Usted está aquí: lunes 30 de julio de 2007 Opinión El león de la vida

Hermann Bellinghausen

El león de la vida

En el centro del insomnio: "El pájaro de mi corazón empezó a revolotear de nuevo, el loro de mi alma ha vuelto a mascar azúcar. Mi camello ebrio y loco arranca de sí las cadenas de la razón. Un trago de ese imprudente vino flota sobre los ojos de mi cabeza. El león de la mirada, a pesar del perro de la Fraternidad de la Cueva, otra vez bebe mi sangre".

Freitas junta los puños con un espacio vacío entre ellos y recobra la sensación empática que da explorar el corazón de sus pacientes. Quien haya sostenido alguna vez entre sus manos un pájaro vivo sabe qué se siente entre las manos el corazón de alguien.

Buscando las arritmias, los soplos, las fibrilaciones, los desfallecimientos, siempre con la esperanza de encontrar la víscera en carril, sana, a dos tiempos, precisa como un tímpano. Para un médico tan en la chancla como Freitas, los nacimientos y las muertes son continuos como la vida. Y es por eso que ni los desencantos ni los cansancios ni nada le desaniman su amor promordial a la vida, el definitivo respeto a lo que ella significa.

De joven hizo como que endurecía el corazón. Al cabo de atender centenares de partos de mujeres pobres quedó convencido de que parir y cagar eran lo mismo. El muy imbécil. No es sencillo manejar en el entendimiento la intensidad de lo que ocurre en las guardias de urgencias, en los callejones de la periferia, en las cabañas de estos cerros que rodean la mediana ciudad interminable donde vino a poner sus huesos.

Las primeras ocasiones que "salvó" una vida, que pudo sentir entre los dedos el retorno del latido de un pecho en derrumbe, puesto el moribundo sobre el piso y a darle con todo el peso del brazo empujándole el aliento boca a boca. Esas primeras intervenciones lo llenaron de vanidad y arrogancia. Qué héroe. La vida. La muerte. Qué fácil. Qué fatuo. Las pocas veces que se recuerda así le da vergüenza.
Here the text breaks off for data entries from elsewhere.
(** ** Notification *)

Lemma posts_backoff (parseInt : string -> JS.number) (attempt : Z) (error : Error) :
  posts (backoff parseInt attempt error) = [].
Proof.
  unfold backoff.
  destruct (if rate_limited error then retryAfter_hint error else None); reflexivity.
Qed.

Lemma posts_retry_loop {W T : Type} (parseInt : string -> JS.number)
      (request : W -> (Error + T) * W) (maxRetries : Z) :
  forall (fuel : nat) (attempt : Z) (w : W),
    posts (snd (retry_loop parseInt request maxRetries fuel attempt w)) = [].
Proof.
  induction fuel as [|fuel IH]; intros attempt w; [reflexivity|].
  cbn [retry_loop].
  destruct (attempt <=? maxRetries); [|reflexivity].
  destruct (request w) as [[e|v] w']; [|reflexivity].
  destruct (attempt =? maxRetries); [reflexivity|].
  specialize (IH (attempt + 1) w').
  destruct (retry_loop _ _ _ _ _ _) as [[r w''] evs]. cbn [snd] in *.
  rewrite posts_app, posts_backoff, IH. reflexivity.
Qed.

Lemma posts_eventsOf (parseInt : string -> JS.number)
      (Date_parse : string -> option Z) (now : Z)
      (getCommit : string -> nat -> Error + CommitInfo)
      (daysBeforeStale : JS.number) (branch : Branch) :
  posts (eventsOf parseInt Date_parse now getCommit daysBeforeStale branch) = [].
Proof.
  unfold eventsOf, fetchCommit, makeRequestWithRetry.
  assert (H := posts_retry_loop parseInt
                 (fun calls : nat => (getCommit (sha branch) calls, S calls))
                 defaultMaxRetries (Z.to_nat defaultMaxRetries) 1 0%nat).
  destruct (retry_loop _ _ _ _ _ _) as [[[error|commitInfo] w] evs]; cbn [snd] in H.
  - rewrite posts_app, H. reflexivity.
  - destruct (_ && _)%bool; [|exact H].
    rewrite posts_app, H. reflexivity.
Qed.

(** Classification posts nothing. *)
Lemma posts_classify (parseInt : string -> JS.number) (Date_parse : string -> option Z)
      (now : Z) (getCommit : string -> nat -> Error + CommitInfo)
      (completion : nat -> list nat) (daysBeforeStale : JS.number)
      (branches : list Branch) :
  posts (snd (classify parseInt Date_parse now getCommit completion daysBeforeStale
                branches)) = [].
Proof.
  apply Permutation_nil. symmetry.
  unfold posts at 1.
  rewrite (Permutation_flat_map _ (classify_log _ _ _ _ _ _ _)).
  fold (posts (flat_map (eventsOf parseInt Date_parse now getCommit daysBeforeStale)
                 branches)).
  induction branches as [|b branches IH]; [reflexivity|].
  cbn [flat_map]. rewrite posts_app, posts_eventsOf. exact IH.
Qed.
(** A word whose bit 15 is set, followed by [HLT]. *)
Definition stray_word_program : list Z := [to_short 0x8000; Asm.hlt].

(** [prog], loaded at address 0, halts within [fuel] cycles in a state that
    satisfies [P]. *)
Definition halts_with (prog : list Z) (fuel : nat) (P : cpu -> Prop) : Prop :=
  match loop fuel (boot (rom_of prog)) [] with
  | Halted s _ => P s
  | _ => False
  end.

(** Splits [execute ir s = Some s'] into the cases of the [switch]; each
    case is left with the equations of its accesses. *)
Ltac by_opcode H :=
  unfold execute, write_regA, bind in H;
  repeat match type of H with
         | context [if ?c then _ else _] => destruct c eqn:?
         end;
  repeat match type of H with
         | context [match ?x with _ => _ end] => destruct x eqn:?
         end;
  try discriminate H;
  injection H as <-.

(** Once the opcode is known, settles the tests of the [switch] that compare
    two constants. *)
Ltac known_opcode :=
  repeat match goal with
         | |- context [?x =? ?y] =>
             let b := eval vm_compute in (x =? y) in
             match b with
             | true => change (x =? y) with true
             | false => change (x =? y) with false
             end
         end;
  cbv iota.

(** *** Reading the end of a bounded run *)

Definition outcome_state (o : outcome) : cpu :=
  match o with
  | Halted s _ | Running s _ | Undefined s _ => s
  end.

Definition outcome_trace (o : outcome) : list trace_line :=
  match o with
  | Halted _ tr | Running _ tr | Undefined _ tr => tr
  end.

(** Registers, data memory and [pc] hold values of a [short]; [flag_eq] is
    one of the two values [CMP] assigns. *)
Definition short_cells (s : cpu) : Prop :=
  Forall is_short (reg s) /\ Forall is_short (ram s) /\
  is_short (pc s) /\ (flag_eq s = 0 \/ flag_eq s = 1).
Después sencillamente quedó atrapado en una corriente caudalosa que lo ha llevado de una cosa a otra. Conforme descubrió la dimensión del dolor y sus verdaderas causas, desarrolló una intolerancia casi estomacal a los burócratas de la salud, en particular los colegas con un pie en la práctica comercial, en posesión del mágico secreto para sanar, ayudar a parir, hacer más eufemística la muerte, jugar a Dios. La autosuficencia, la naturalidad con que se desplazan en el hábitat del prestigio y el poder.

Su corazón pasó de duro a crudo, y aunque como rutina parezca imposible, así se le quedó. Cuando hoy tiene la fortuna, y la tiene también alguna parturienta, recibe niños con la misma vieja mezcla de dudas encontradas: ¿para qué? ¿por qué no? En estas sierras, que una mujer obtenga atención médica aún es casi un milagro, lo cual no habla muy bien de los milagros. Pero sus destrezas no han hecho mecánico pinzar y cortar el hilo umbilical, limpiar a la criatura de sangre, meconio o mierda, acomodarle a la mamá sus partes con la mayor delicadeza posible (que cuántas veces es poca) y decir algo amable y quizás educativo a la madre, la hermana, la hija, la comadrona presentes. Y si el hombre está a la mano, cosa infrecuente, al salir también le receta una pieza de buen consejo, a ver si pega.

El león de la mirada. Ver luego revolotear a esos niños que conoció como animalitos mojados le provoca un veloz vuelco en alguna cámara arrinconada en lo más adentro de su insondable corazón. Y que tanto se rebela y explota cuando ve a ese niño sufrir, y lo que es peor, morirse por insuficiente atención. Juró que no sería pediatra, no soportaría el dolor infantil. Y la vida, sin pedirle su opinión, lo hizo médico general. Eso, "general". Y ahí te quería ver, entre los pobres y los perdidos.

El "pájaro del corazón" (como dijera para siempre Rumi el derviche) vuelve a comenzar para que el león de la mirada beba su sangre y le chupe el aliento otra vez.